So yeah, the fear of the other party has gotten pretty ludicrous as of late. And this whole post was mainly me ranting to rant about the shock I had to learn that the Latino R’s I know fear the D’s just as much as most marginalized folks are of Trump. I just didn’t realize the R’s had literal voice shaking ‘I want to cry’ fear of the D’s. Seriously I nearly laughed, but it isn’t right to laugh in the face of someone who is truly afraid. Talk about crass.
I THINK Willis decided not to use Hooper because Hooper was based on a real person?
I know there were a lot of people that Willis didn’t use because they were based on real people, and I know Hooper was based on a real person, but I don’t know if Hooper was cut because of that.
After all, Willis retained both Danny and Walky, both of whom were insertions of a real person into the Walkyverse. At least, if their initials and protagonist roles are any clue.

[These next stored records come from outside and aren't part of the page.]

(** * Telemetry relay of the posture backend ([backend/server.js])

    A shallow embedding of the ingest path ([toNum], [normalizeSample],
    [normalizeEvent], [handleIncoming], the two POST routes), of the
    WebSocket fan-out ([broadcast], the [connection] handler) and of the
    window extraction of [/gemini/analyze], together with the properties
    the specification states about them.

    JavaScript values are modelled as the runtime has them: numbers are
    IEEE-754 binary64 values (Rocq's primitive [float]), objects are finite
    maps from property names to values, arrays are lists.  The mutable
    globals of the module ([latest1], [latest2], [history1], [history2]),
    the NDJSON files and the sockets of the connected clients form an
    explicit state that every handler threads through. *)

From Stdlib Require Import Floats ZArith Zpower Ascii.
From stdpp Require Import gmap strings list fin_maps sorting.

#[local] Set Warnings "-register-all".
#[local] Open Scope Z_scope.

(** ** JavaScript values *)

Module Js.

(** The values a JSON body and the server's records are made of.  Strings
    are sequences of code units below 256. *)
Inductive value : Type :=
  | VUndefined
  | VNull
  | VBool (b : bool)
  | VNum (f : float)
  | VStr (s : string)
  | VArr (l : list value)
  | VObj (o : gmap string value).

(** An object literal [{ k1: v1, ..., kn: vn }]: later keys win. *)
Definition object (fields : list (string * value)) : gmap string value :=
  foldl (fun o kv => <[kv.1 := kv.2]> o) ∅ fields.

(** [v?.k] for the property names the server reads ([event], [pitch], [ts],
    [kind], ...): the own property of an object, [undefined] for a missing
    property and for [null], [undefined], numbers, booleans, strings and
    arrays (none of them has a property of these names). *)
Definition get (v : value) (k : string) : value :=
  match v with
  | VObj o => default VUndefined (o !! k)
  | _ => VUndefined
  end.

(** [typeof v === "string"]. *)
Definition is_string (v : value) : bool :=
  match v with VStr _ => true | _ => false end.

(** [v === s] for a string literal [s] (strict equality: no coercion). *)
Definition strict_eq_str (v : value) (s : string) : bool :=
  match v with VStr s' => String.eqb s' s | _ => false end.

(** [v === n] for a number literal [n]: IEEE equality on numbers only. *)
Definition strict_eq_num (v : value) (n : float) : bool :=
  match v with VNum f => PrimFloat.eqb f n | _ => false end.

(** [!s] for a string: only the empty string is falsy. *)
Definition falsy_string (s : string) : bool :=
  match s with EmptyString => true | String _ _ => false end.

(** [a ?? b]: [b] when [a] is [null] or [undefined]. *)
Definition nullish (a b : value) : value :=
  match a with VUndefined | VNull => b | _ => a end.

(** [Number.isFinite] on a number. *)
Definition isFinite (f : float) : bool := PrimFloat.is_finite f.

(** *** Strings to numbers

    [Number(s)] follows the StringNumericLiteral grammar: surrounding white
    space is dropped, the empty string is [0], then an optionally signed
    decimal literal (with optional fraction and exponent), [Infinity], or an
    unsigned [0x]/[0o]/[0b] integer; anything else is [NaN].  The value is
    the double nearest to the literal (ties to even).  Strings are sequences
    of code units below 256, so the white space is TAB, LF, VT, FF, CR, SP
    and NBSP. *)

Definition is_white_space (c : ascii) : bool :=
  let n := N_of_ascii c in
  (N.leb 9 n && N.leb n 13 || N.eqb n 32 || N.eqb n 160)%N.
(* ===== verification/GoStd.v ===== *)
(** * Pieces of the Go language and standard library

    [fmt.Sprintf] for the verbs the repository uses, map iteration, and
    [sort.Slice].  A [range] loop over a map visits the keys in an order the
    language leaves open: [MapRange] is an arbitrary choice of that order,
    which may differ from one loop to the next.  [sort.Slice] is not stable:
    [SliceSort] is any sort that meets its documentation. *)

From S2P Require Import Prelude.
From stdpp Require Import base gmap strings list sorting pretty.
From Stdlib Require Import Ascii ZArith Lia.

(** ** fmt.Sprintf *)

Inductive farg : Type :=
| FStr (s : string)
| FInt (z : Z).

Definition chr_percent : ascii := "037".

Definition farg_text (a : farg) : string :=
  match a with FStr s => s | FInt z => pretty z end.

(** An argument that does not fit the verb, printed as [%!v(type=text)]. *)
Definition bad_verb (v : ascii) (a : farg) : string :=
  "%!" +:+ String v EmptyString +:+ "("
  +:+ (match a with FStr _ => "string=" | FInt _ => "int=" end) +:+ farg_text a +:+ ")".

Definition fits (v : ascii) (a : farg) : bool :=
  match a with
  | FStr _ => Ascii.eqb v "s"
  | FInt _ => Ascii.eqb v "d"
  end.

Definition extra_args (args : list farg) : string :=
  match args with
  | [] => EmptyString
  | _ => "%!(EXTRA "
         +:+ String.concat ", " (map (fun a => (match a with FStr _ => "string=" | FInt _ => "int=" end)
                                               +:+ farg_text a) args)
         +:+ ")"
  end.

Fixpoint Sprintf (fmt : string) (args : list farg) : string :=
  match fmt with
  | EmptyString => extra_args args
  | String c rest =>
      if Ascii.eqb c chr_percent then
        match rest with
        | EmptyString => "%!(NOVERB)" +:+ extra_args args
        | String v rest' =>
            if Ascii.eqb v chr_percent then String v (Sprintf rest' args)
            else match args with
                 | [] => "%!" +:+ String v EmptyString +:+ "(MISSING)" +:+ Sprintf rest' []
                 | a :: args' =>
                     (if fits v a then farg_text a else bad_verb v a) +:+ Sprintf rest' args'
                 end
        end
      else String c (Sprintf rest args)
  end.

(** ** strings *)

Fixpoint HasPrefix (s prefix : string) : bool :=
  match prefix, s with
  | EmptyString, _ => true
  | String p prefix', String c s' => Ascii.eqb p c && HasPrefix s' prefix'
  | String _ _, EmptyString => false
  end.

(** [strings.HasSuffix] and [strings.TrimSuffix] *)
Definition HasSuffix (s suffix : string) : bool :=
  (String.length suffix <=? String.length s)%nat
  && String.eqb (String.substring (String.length s - String.length suffix) (String.length suffix) s) suffix.

Definition TrimSuffix (s suffix : string) : string :=
  if HasSuffix s suffix then String.substring 0 (String.length s - String.length suffix) s else s.

(** [strings.Join] *)
Definition strings_Join (ss : list string) (sep : string) : string := String.concat sep ss.

(** ** Map iteration *)

Class MapRange := {
  range : forall {A : Type}, nat -> gmap string A -> list (string * A);
  range_perm : forall {A : Type} n (m : gmap string A), range n m ≡ₚ map_to_list m;
}.

(** One legal order, for evaluating the definitions. *)
Definition map_order : MapRange :=
  {| range := fun A _ m => map_to_list m; range_perm := fun A n m => reflexivity _ |}.

Definition reverse_order : MapRange :=
  {| range := fun A _ m => reverse (map_to_list m);
     range_perm := fun A n m => reverse_Permutation _ |}.

(** ** sort.Slice *)

(** A strict weak order, as a Go [less] function has to be. *)
Record strict_weak {A} (less : A -> A -> bool) : Prop := {
  sw_irrefl : forall x, less x x = false;
  sw_trans : forall x y z, less x y = true -> less y z = true -> less x z = true;
  sw_incomp : forall x y z, less x y = false -> less y z = false -> less x z = false;
}.

Definition not_after {A} (less : A -> A -> bool) (x y : A) : Prop := less y x = false.

Class SliceSort := {
  sort_slice : forall {A : Type}, (A -> A -> bool) -> list A -> list A;
  sort_perm : forall {A} (less : A -> A -> bool) l, sort_slice less l ≡ₚ l;
  sort_sorted : forall {A} (less : A -> A -> bool) l,
    strict_weak less -> Sorted (not_after less) (sort_slice less l);
}.

Fixpoint insert_sorted {A} (less : A -> A -> bool) (x : A) (l : list A) : list A :=
  match l with
  | [] => [x]
  | y :: l' => if less y x then y :: insert_sorted less x l' else x :: y :: l'
  end.

Definition insertion_sort {A} (less : A -> A -> bool) (l : list A) : list A :=
  foldr (insert_sorted less) [] l.

Section Sorting.
Context {A : Type} (less : A -> A -> bool).

Lemma insert_sorted_perm x l : insert_sorted less x l ≡ₚ x :: l.
Proof.
  induction l as [|y l IH]; cbn; [done|]. destruct (less y x); [|done].
  rewrite IH. apply Permutation_swap.
Qed.

Lemma insertion_sort_perm l : insertion_sort less l ≡ₚ l.
Proof. induction l as [|x l IH]; cbn; [done|]. by rewrite insert_sorted_perm, IH. Qed.

Lemma insert_sorted_sorted (Hw : strict_weak less) x l :
  Sorted (not_after less) l -> Sorted (not_after less) (insert_sorted less x l).
Proof.
  induction 1 as [|y l Hs IH Hd]; cbn; [by repeat constructor|].
  destruct (less y x) eqn:E.
  - constructor; [done|]. destruct Hd as [|z l Hyz]; cbn.
    + constructor. unfold not_after. destruct (less x y) eqn:E2; [|done].
      pose proof (sw_trans _ Hw _ _ _ E E2). pose proof (sw_irrefl _ Hw y). congruence.
    + destruct (less z x); constructor; [done|]. unfold not_after.
      destruct (less x y) eqn:E2; [|done].
      pose proof (sw_trans _ Hw _ _ _ E E2). pose proof (sw_irrefl _ Hw y). congruence.
  - by repeat constructor.
Qed.

Lemma insertion_sort_sorted (Hw : strict_weak less) l :
  Sorted (not_after less) (insertion_sort less l).
Proof. induction l as [|x l IH]; cbn; [constructor|]. by apply insert_sorted_sorted. Qed.

End Sorting.

Definition insertion_slice_sort : SliceSort :=
  {| sort_slice := @insertion_sort;
     sort_perm := @insertion_sort_perm;
     sort_sorted := fun A less l Hw => insertion_sort_sorted less Hw l |}.

(** Two sorts agree on a list whose distinct elements are ordered by [less]. *)
Lemma sort_slice_unique {A} (S1 S2 : SliceSort) (less : A -> A -> bool) (l1 l2 : list A) :
  strict_weak less -> l1 ≡ₚ l2 ->
  (forall x y, x ∈ l1 -> y ∈ l1 -> less x y = false -> less y x = false -> x = y) ->
  @sort_slice S1 A less l1 = @sort_slice S2 A less l2.
Proof.
  intros Hw Hp Hd.
  assert (Transitive (not_after less)) by (intros x y z; unfold not_after; intros; by eapply (sw_incomp _ Hw)).
  apply (Sorted_unique_strong (not_after less)).
  - intros x y Hx Hy Hxy Hyx. rewrite sort_perm in Hx. rewrite sort_perm in Hy.
    rewrite <- Hp in Hy. by apply Hd.
  - by apply sort_sorted.
  - by apply sort_sorted.
  - by rewrite !sort_perm.
Qed.

(** ** Ordering of strings: Go's [<] compares bytes *)

Definition str_less (s t : string) : bool :=
  match String.compare s t with Lt => true | _ => false end.

Lemma str_less_trans s t u : str_less s t = true -> str_less t u = true -> str_less s u = true.
Proof.
  unfold str_less. revert t u.
  induction s as [|a s IH]; intros [|b t] [|c u]; cbn; try done.
  unfold Ascii.compare. intros H1 H2.
  destruct (N.compare_spec (N_of_ascii a) (N_of_ascii b)) as [E1|E1|E1]; [|clear H1|done];
    destruct (N.compare_spec (N_of_ascii b) (N_of_ascii c)) as [E2|E2|E2]; try done;
    destruct (N.compare_spec (N_of_ascii a) (N_of_ascii c)); try lia; try done.
  by apply (IH t).
Qed.

Lemma str_compare_refl s : String.compare s s = Eq.
Proof. induction s as [|a s IH]; cbn; [done|]. unfold Ascii.compare. by rewrite N.compare_refl. Qed.

Lemma str_less_irrefl s : str_less s s = false.
Proof. unfold str_less. by rewrite str_compare_refl. Qed.

Lemma str_less_total s t : str_less s t = false -> str_less t s = false -> s = t.
Proof.
  unfold str_less. rewrite (String.compare_antisym t s).
  destruct (String.compare s t) eqn:E; cbn; try done. by intros; apply String.compare_eq_iff.
Qed.

Lemma str_less_asym s t : str_less s t = true -> str_less t s = false.
Proof.
  intros H. destruct (str_less t s) eqn:E; [|done].
  pose proof (str_less_trans _ _ _ H E). by rewrite str_less_irrefl in *.
Qed.

Lemma str_less_incomp s t u : str_less s t = false -> str_less t u = false -> str_less s u = false.
Proof.
  intros H1 H2. destruct (str_less s u) eqn:E; [|done].
  destruct (str_less t s) eqn:E1.
  - by rewrite (str_less_trans t s u) in H2.
  - rewrite (str_less_total s t H1 E1) in E. congruence.
Qed.

(** ** Decimal text *)

Definition digit_char (c : ascii) : bool :=
  (48 <=? byte_of c)%Z && (byte_of c <=? 57)%Z.

Definition decimal_char (c : ascii) : bool := digit_char c || Ascii.eqb c "-".

Lemma pretty_N_char_digit x : (x < 10)%N -> digit_char (pretty_N_char x) = true.
Proof.
  intros Hx. assert (x = 0 \/ x = 1 \/ x = 2 \/ x = 3 \/ x = 4 \/ x = 5 \/ x = 6 \/ x = 7 \/ x = 8 \/ x = 9)%N
    as Hc by lia.
  repeat (destruct Hc as [->|Hc]; [done|]). by subst.
Qed.

Lemma pretty_N_go_digits x s :
  str_forall digit_char s = true -> str_forall digit_char (pretty_N_go x s) = true.
Proof.
  revert s. induction (N.lt_wf_0 x) as [x _ IH]. intros s Hs.
  destruct (decide (x = 0%N)) as [->|Hx]; [by rewrite pretty_N_go_0|].
  rewrite pretty_N_go_step by lia. apply IH; [apply N.div_lt; lia|].
  cbn [str_forall]. rewrite Hs, pretty_N_char_digit; [done|]. apply N.mod_lt. lia.
Qed.

Lemma pretty_Z_decimal (z : Z) : str_forall decimal_char (pretty z) = true.
Proof.
  assert (forall n : N, str_forall decimal_char (pretty n) = true) as HN.
  { intros n. eapply (str_forall_impl digit_char); [intros c; unfold decimal_char; by intros ->|].
    unfold pretty, pretty_N. destruct (decide _); [done|]. by apply pretty_N_go_digits. }
  destruct z as [|p|p]; cbn [pretty pretty_Z]; [done|apply HN|].
  cbn [String.append str_forall]. apply andb_true_iff. split; [done|apply HN].
Qed.

(** ** Loops that rebuild a map

    [for k, v := range m { if ... { out[k] = ... } }]: the result does not
    depend on the order of iteration. *)

Definition map_loop {A B} (f : string -> A -> option B) (l : list (string * A)) : gmap string B :=
  foldl (fun out '(k, v) => match f k v with Some w => <[k:=w]> out | None => out end) ∅ l.

Lemma map_loop_from {A B} (f : string -> A -> option B) (l : list (string * A)) (out : gmap string B) k :
  NoDup l.*1 ->
  foldl (fun out '(k, v) => match f k v with Some w => <[k:=w]> out | None => out end) out l !! k =
  match (list_to_map l : gmap string A) !! k ≫= f k with Some w => Some w | None => out !! k end.
Proof.
  revert out. induction l as [|[k' v] l IH]; intros out Hnd; cbn [foldl list_to_map foldr fmap list_fmap fst snd] in *.
  - by rewrite lookup_empty.
  - apply NoDup_cons in Hnd as [Hk' Hnd]. rewrite IH by done. cbn.
    destruct (decide (k = k')) as [->|Hne].
    + rewrite lookup_insert_eq, not_elem_of_list_to_map_1 by done. cbn.
      destruct (f k' v); [by rewrite lookup_insert_eq|done].
    + rewrite lookup_insert_ne by done. destruct (_ ≫= _); [done|].
      destruct (f k' v); [by rewrite lookup_insert_ne|done].
Qed.

Section Ranges.
Context `{MapRange}.

Lemma range_nodup {A} n (m : gmap string A) : NoDup (range n m).*1.
Proof. rewrite range_perm. apply NoDup_fst_map_to_list. Qed.

Lemma range_map {A} n (m : gmap string A) : list_to_map (range n m) = m.
Proof.
  rewrite <- (list_to_map_to_list m) at 2. apply list_to_map_proper; [apply range_nodup|apply range_perm].
Qed.

Lemma range_elem {A} n (m : gmap string A) k v : (k, v) ∈ range n m <-> m !! k = Some v.
Proof. rewrite range_perm. apply elem_of_map_to_list. Qed.

Lemma map_loop_range {A B} (f : string -> A -> option B) n (m : gmap string A) k :
  map_loop f (range n m) !! k = m !! k ≫= f k.
Proof.
  unfold map_loop. rewrite map_loop_from by apply range_nodup. rewrite range_map, lookup_empty.
  by destruct (m !! k ≫= f k).
Qed.

End Ranges.

(** ** 64-bit integers *)

(** The value of an int64 after wrapping around. *)
Definition int64 (z : Z) : Z := (Z.modulo (z + 2 ^ 63) (2 ^ 64) - 2 ^ 63)%Z.

Lemma int64_mod z : (Z.modulo (int64 z) (2 ^ 64) = Z.modulo z (2 ^ 64))%Z.
Proof.
  unfold int64. rewrite Zminus_mod_idemp_l. f_equal. lia.
Qed.

Lemma int64_id z : (- 2 ^ 63 <= z < 2 ^ 63)%Z -> int64 z = z.
Proof. intros Hz. unfold int64. rewrite Z.mod_small; lia. Qed.

Lemma int64_congr a b : (Z.modulo a (2 ^ 64) = Z.modulo b (2 ^ 64))%Z -> int64 a = int64 b.
Proof. intros E. unfold int64. f_equal. rewrite <- (Zplus_mod_idemp_l a), <- (Zplus_mod_idemp_l b). by rewrite E. Qed.

Lemma int64_add z d : int64 (int64 z + d) = int64 (z + d).
Proof.
  apply int64_congr. rewrite <- (Zplus_mod_idemp_l (int64 z)), int64_mod. by rewrite Zplus_mod_idemp_l.
Qed.

Lemma int64_sum a b c : int64 (a + b + c) = int64 (int64 a + int64 b + int64 c).
Proof.
  assert (forall x y, int64 (x + int64 y) = int64 (x + y)) as Hr.
  { intros x y. by rewrite Z.add_comm, int64_add, Z.add_comm. }
  rewrite Hr, <- (int64_add (int64 a + int64 b) c), Hr, (int64_add a b), int64_add. done.
Qed.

Leslie, if your classroom “safe space” means shutting down uncomfortable discussion instead of providing an environment for those issues to be explored without violence or destruction of property, then I’ve lost a lot of respect for you and your class. 😐
“Allowing those issues to be explored” and “dedicating the class to a frankly counterproductive discussion led by the person who is oppressing a number of the students” are very different things. If uncomfortable discussions were the main problem Joe would never be allowed to speak.
how is it counterproductive? they are seeing the full blown failure of american politics. not just from the systemicc side, but from the population of idiots that vote for people like her.
leslie knew that robin would most likely butt heads and egos with a lot of people in that class. those students also knew it. it’s not right to just ask someone to leave when the entire conversation has been totally respectful (well, tried to be) thus far.
to converse respectfully with someone you disagree with (or even just watch it) is the best lesson leslie could have taught them right then.
Having the actual politician right there in there classroom hardly seems necessary to explain the worst elements of American politics. Everything that she introduces with Robin could just as easily be established by showing the class a video.
Allowing a teacher to waltz into there class and explain to the students why they don’t matter to her, especially after a man spouting the same bigotries she defends recently came to school with a gun hardly seems necessary.
Also the tenor of the discussion yesterday hardly seemed “respectful” to me.
when do good lessons only do “what’s necessary”? solutions like “showing a video” is exactly why the education system is failing. it’s like gradeschools now not letting kids do chemistry experiments to mitigate liability. so they just have the teacher do a demonstration. they have to experience it. you can’t teach kids by telling them. they have to see it and see how these words can affect others.
it’s like one thing to see people on like /b/ make nazi jokes and truly believe horrid things. it’s another to actually hear that shit in real life. schools are best suited because it is a controlled environment where, if there was a true falling out and severe emotional distress, it can easily be addressed.
also, when was anyone willfully disrespectful? robin earnestly didn’t believe what she was saying was hurtful, as evidenced by this strip. joyce, leslie, and dorothy were also respectful. even roz was quiet.
your post highlights EXACTLY what the op was saying.
seriously.. i frequent funnyjunk, so i’m used to reading some baaaackward opinions.. but lord have mercy it was like a right hook to the temple watching some videos this week.
How are they experiencing gender studies right now, then?
Also, since when is “gay rights don’t matter” only disrespectful if it was intentionally so? Shit’s actually more awful if you don’t expect people to take offense to it.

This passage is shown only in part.